I can hardly believe that I’m writing the last website update for the semester. Fifteen weeks seemed like such a long time back in January, but here we are, nearing the end, and I’m simultaneously amazed by how much ground we’ve covered and sad that we don’t have more time to continue our conversations. I’ll save my sentimental goodbyes for our gathering during finals week, but for now, let me just say thank you. Thank you for pushing yourselves out of your technological comfort zones, for tackling unconventional assignments with gusto and grace, and for being patient with me as I taught my first graduate course. I have learned so much this semester, and I hope you’ve found something useful along the way, too.

With just one week remaining, all of your energy for this class should be directed toward your research design project. To reiterate what I said in class last night, if you’ve been keeping up with all of the checkpoint assignments, you have already written substantial portions of your final paper. At this point, it’s time to pull everything together, determine what your data means (or hypothesize what it will mean once you conduct your study), and refine your research methods. If another conversation with me would help you complete any of these tasks, please feel free to stop by during my office hours (T 1-4 and W 9-12) or email me to set up an appointment at another time.

Next week in class, Sanglin and Renee will demonstrated LinkedIn, then the remainder of our evening will be dedicated to short presentations about each of your research projects. Please plan to spend 8–10 minutes telling us about your research site, your methods, and your preliminary results, as well as any challenges you’ve encountered during the course of this project. You can present with a slide deck, walk us through your research site, or read portions of your paper — it’s up to you. Whatever approach you take, please treat this like a real presentation, not just an off-the-cuff description of your project.
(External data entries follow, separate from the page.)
(** The one answer: a JSON body, or a stream that is opened and ended. *)
Definition answered (l : list effect) : Prop := (exists status body, l = [Json status body]) \/ exists chunks, l = SendHeaders :: map Write chunks ++ [EndStream].
(** A slot is visited: its kernel is called at most twice. *)
Definition visit (l : list effect) : Prop := exists vmId, Forall (probe_ok vmId) l /\ (hops l <= 2)%nat.
Definition visits (n : nat) (l : list effect) : Prop := exists parts, l = concat parts /\ (length parts <= n)%nat /\ Forall visit parts.
(** At most [n] visits, one after the other, and then the answer; or what there was of it when an exception left the
    handler: nothing, or a stream that is open. *)
Definition tried (n : nat) (l : list effect) : Prop := exists pre post, l = pre ++ post /\ visits n pre /\ answered post.
Definition left_open (n : nat) (l : list effect) : Prop :=
  exists pre post, l = pre ++ post /\ visits n pre /\ (post = [] \/ exists chunks, post = SendHeaders :: map Write chunks).
Definition ends (n : nat) (r : run) (x : codex_end) : Prop :=
  exists l, after r (run_of x) l /\ match x with Concluded _ => tried n l | Escaped _ _ => left_open n l end.

Lemma visits_none n : visits n [].
Proof. exists []. split_and!; [done|cbn; lia|constructor]. Qed.
Lemma visits_one l : visit l -> visits 1 l.
Proof. intros H. exists [l]. split_and!; [cbn; by rewrite app_nil_r|done|by constructor]. Qed.
Lemma visits_more n pre l : visit pre -> visits n l -> visits (S n) (pre ++ l).
Proof. intros Hp (parts & -> & Hn & Hv). exists (pre :: parts). split_and!; [done|cbn; lia|by constructor]. Qed.
Lemma visits_mono n m l : (n <= m)%nat -> visits n l -> visits m l.
Proof. intros H (parts & -> & Hn & Hv). exists parts. split_and!; [done|lia|done]. Qed.
Lemma ends_more n r1 r2 pre x : after r1 r2 pre -> visit pre -> ends n r2 x -> ends (S n) r1 x.
Proof.
  intros Ha Hp (l & Hl & Hx). exists (pre ++ l). split; [by eapply after_trans|].
  destruct x; destruct Hx as (p & q & -> & Hv & Hq); exists (pre ++ p), q; rewrite app_assoc; (split_and!; [done|by apply visits_more|done]).
Qed.
Lemma ends_mono n m r x : (n <= m)%nat -> ends n r x -> ends m r x.
Proof.
  intros H (l & Hl & Hx). exists l. split; [done|]. destruct x; destruct Hx as (p & q & -> & Hv & Hq); exists p, q; (split_and!; [done|by eapply visits_mono|done]).
Qed.
(** The last visit, and what follows it. *)
Lemma ends_last n r x pre post : after r (run_of x) (pre ++ post) -> visit pre ->
  match x with Concluded _ => answered post | Escaped _ _ => post = [] \/ exists chunks, post = SendHeaders :: map Write chunks end -> ends (S n) r x.
Proof.
  intros Ha Hp Hx. exists (pre ++ post). split; [done|]. assert (Hv : visits (S n) pre) by by (eapply visits_mono; [|apply visits_one]; [lia|]).
  destruct x; by exists pre, post.
Qed.

Lemma answer_part result requested chunks r : exists l, after r (answer protocol stream result requested chunks r) l /\
  (n_headersSent r = false -> answered l) /\ (n_headersSent r = true -> stream = true -> l = [EndStream]).
Proof.
  unfold answer, answered. destruct stream.
  - unfold open_stream. destruct (n_headersSent r); [by exists [EndStream]|]. exists [SendHeaders; EndStream]. unfold after. cbn.
    split_and!; [by rewrite <- app_assoc| |done]. intros _. right. by exists [].
  - eexists. split_and!; [done| |done]. intros _. left. by eexists _, _.
Qed.

Lemma slots_part cfg requested body ids i last r : sendable body -> body?."stream" = JBool true -> n_headersSent r = false ->
  ends (length ids) r (try_slots e protocol stream cfg requested body ids i last r).
Proof.
  intros Hb Hstream. revert i last r. induction ids as [|id ids IH]; intros i last r Hs; cbn [try_slots length].
  - exists [Json (last?."status" ||| jint 502) (last?."body" ||| UPSTREAM_ERROR)]. split; [done|]. eexists [], _.
    split_and!; [done|apply visits_none|]. left. by eexists _, _.
  - destruct (negb (truthy _) || _); [by eapply ends_mono; [|by apply IH]; lia|].
    cbn zeta. set (vmId := to_string (getVm (n_files r) id?."id")). match goal with |- context [emit (WriteConfig vmId ?u) ?r1] => set (r2 := emit (WriteConfig vmId u) r1) end.
    assert (Ha0 : exists pre, after r r2 pre /\ Forall (probe_ok vmId) pre /\ hops pre = 0%nat /\ n_headersSent r2 = false).
    { eexists [_]. unfold r2, after. cbn. split_and!; [done|by constructor; [split; [apply String.eqb_refl|]|]|done|exact Hs]. }
    destruct Ha0 as (pre & Ha0 & Hp0 & Hh0 & Hs0). clearbody r2. destruct (e_config e i vmId) as [m|].
    { apply (ends_last _ r _ pre []); [by rewrite app_nil_r|exists vmId; split; [done|lia]|by left]. }
    assert (Ha1 : after r (emit (Ensure vmId) r2) (pre ++ [Ensure vmId]) /\ Forall (probe_ok vmId) (pre ++ [Ensure vmId]) /\ hops (pre ++ [Ensure vmId]) = 0%nat).
    { split_and!; [by eapply after_trans|apply Forall_app; split; [done|]; constructor; [split; [apply String.eqb_refl|done]|done]|by rewrite hops_app, Hh0]. }
    destruct Ha1 as (Ha1 & Hp1 & Hh1). generalize dependent (pre ++ [Ensure vmId]). intros pre1 Ha1 Hp1 Hh1. clear pre Ha0 Hp0 Hh0.
    assert (Hs1 : n_headersSent (emit (Ensure vmId) r2) = false) by exact Hs0. generalize dependent (emit (Ensure vmId) r2). intros r3 Ha1 Hs1.
    assert (Hv1 : visit pre1) by (exists vmId; split; [done|lia]).
    destruct (e_ensure e i vmId) as [m|ready]; [apply (ends_last _ r _ pre1 []); [by rewrite app_nil_r|done|by left]|].
    destruct (negb (truthy _)).
    { destruct (_ && _); [by eapply ends_more; [..|apply IH]|].
      apply (ends_last _ r _ pre1 [Json (jint 503) (no_kernel ready)]); [by eapply after_trans|done|]. left. by eexists _, _. }
    pose proof (slot_part cfg body i (getVm (n_files r) id) r3 Hb Hstream) as H. destruct (one_slot _ _ _ _ _ _ _ _) as [r4 slot].
    destruct H as (pre2 & l & Ha2 & Hp2 & Hh2 & Hs2 & Hn2). pose proof (after_trans _ _ _ _ _ Ha1 Ha2) as Ha. rewrite app_assoc in Ha. rewrite Hs1 in Hs2.
    assert (Hv : visit (pre1 ++ pre2)) by (exists vmId; split; [by apply Forall_app|rewrite hops_app; lia]).
    destruct slot as [m|[chunks result]].
    { apply (ends_last _ r _ (pre1 ++ pre2) l); [done|done|]. destruct Hs2 as [[_ ->]|[_ [ws ->]]]; [by left|]. right. by exists ws. }
    assert (Hend : forall r5 m, after r4 r5 m -> (n_headersSent r4 = false -> answered m) -> (n_headersSent r4 = true -> m = [EndStream]) ->
      ends (S (length ids)) r (Concluded r5)).
    { intros r5 m Hm Hf Ht. apply (ends_last _ r _ (pre1 ++ pre2) (l ++ m)); [rewrite app_assoc; by eapply after_trans|done|].
      destruct Hs2 as [[Hx ->]|[Hx [ws ->]]]; [by apply Hf|]. right. rewrite Ht by done. by exists ws. }
    destruct (truthy (result?."ok")).
    { match goal with |- context [answer protocol stream result requested chunks ?r4'] => destruct (answer_part result requested chunks r4') as (m & Hm & Hf & Ht); set (r5 := r4') in * end.
      assert (H5 : n_effects r5 = n_effects r4 /\ n_headersSent r5 = n_headersSent r4) by (unfold r5; by destruct (i =? 0)%nat).
      destruct H5 as [He5 Hs5]. apply (Hend _ m); [unfold after in *; by rewrite <- He5|by rewrite <- Hs5|]. intros Hx. apply Ht; [by rewrite Hs5|].
      destruct stream; [done|]. rewrite Hn2 in Hs2 by done. destruct Hs2 as [[? _]|[_ [ws Hw]]]; [congruence|done]. }
    destruct (n_headersSent r4) eqn:Hs4; [by eapply (Hend _ [EndStream])|].
    destruct (_ && isCodexFailoverError result).
    + destruct Hs2 as [[_ ->]|[? _]]; [|done]. rewrite app_nil_r in Ha. eapply ends_more; [exact Ha|done|]. by apply IH.
    + eapply Hend; [done| |done]. intros _. left. by eexists _, _.
Qed.
End trace.

(** ** The whole request *)

Lemma refused_part n status type code message r r1 : n_effects r1 = n_effects r ->
  ends n r (Concluded (refuse_request status type code message r1)) /\ exists l, after r (refuse_request status type code message r1) l /\ hops l = 0%nat.
Proof.
  intros E. assert (Ha : after r (refuse_request status type code message r1)
    [Json (jint status) (JObj [("error", JObj [("type", JStr type); ("code", JStr code); ("message", JStr message)])])]) by (unfold after; cbn; by rewrite E).
  split; [|by eexists]. eexists. split; [exact Ha|]. eexists [], _. split_and!; [done|apply visits_none|]. left. by eexists _, _.
Qed.
Lemma escaped_part n r r1 m : n_effects r1 = n_effects r -> ends n r (Escaped r1 m).
Proof.
  intros E. exists []. split; [unfold after; cbn; by rewrite E, app_nil_r|]. exists [], []. split_and!; [done|apply visits_none|by left].
Qed.

Lemma codex_ends e protocol raw q r : n_headersSent r = false -> ends CODEX_FAILOVER_MAX r (handleCodexProtocol e protocol raw q r).
Proof.
  intros Hs. unfold handleCodexProtocol.
  destruct (isCodexProtocolAllowed _ _) as [code|mode]; [by apply refused_part|].
  destruct (restrictCodexClient _ _ _ _) as [allowed kind]. destruct (negb allowed); [by apply refused_part|]. cbn zeta.
  destruct (toCodexResponses _ _ _) as [[body rewritten|]|] eqn:Ec; [|by apply refused_part|by apply escaped_part].
  apply converted_sendable in Ec. destruct (thrown_by _ _) as [m|]; [by apply escaped_part|].
  destruct (pickCodexCandidates _ _ _ _) as [t [code|ids]]; [by apply refused_part|].
  pose proof (length_take ids CODEX_FAILOVER_MAX) as Hlen. destruct (take CODEX_FAILOVER_MAX ids) as [|id rest] eqn:E; [by apply refused_part|].
  match goal with |- context [try_slots e protocol ?b ?c ?m ?o ?l ?i ?x ?r1] =>
    assert (H : ends (length (id :: rest)) r1 (try_slots e protocol b c m o l i x r1)) by (by apply slots_part; [apply with_stream_sendable|apply get_with_field_eq|exact Hs]);
    generalize dependent (try_slots e protocol b c m o l i x r1) end.
  intros x (l & Ha & Hx). eapply ends_mono; [|exists l; split; [exact Ha|exact Hx]]. rewrite Hlen. lia.
Qed.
Our university-assigned final is Monday, May 13, from 7:00–9:00 p.m. You should submit your research design project before the final, and any other loose ends (e.g., blog posts) should also be wrapped up by this deadline. In place of a final exam, I’d like to invite everyone to have dinner at my house on Monday evening. This event isn’t mandatory, but I hope you’ll decide to come. It will give us a chance to celebrate the completion of your projects, and it just might be the most substantial meal you’ll eat during finals week. We’ll discuss the details of our dinner during class next week.

Due date reminders:

  • May 3 (tomorrow!): Final draft of your Professional Electronic Portfolio due. To submit your portfolio, upload your final self-assessment (no longer than two pages, following the guidelines in the assignment description, and containing the URL for your finished site) to your Google Drive folder.
  • May 13, 7:00 p.m.: Final draft of your Research Design and/or Pilot Study due. To submit your paper, make sure it is saved in Google Docs format and located in your Google Drive folder. Any appendices, data sets, etc., should be clearly labeled as part of your final project. (If you have a lot of files, it might be helpful to collect all of your research design materials in a subfolder.)
  • May 13: Deadline for blog posts and tweets to “count” for this class.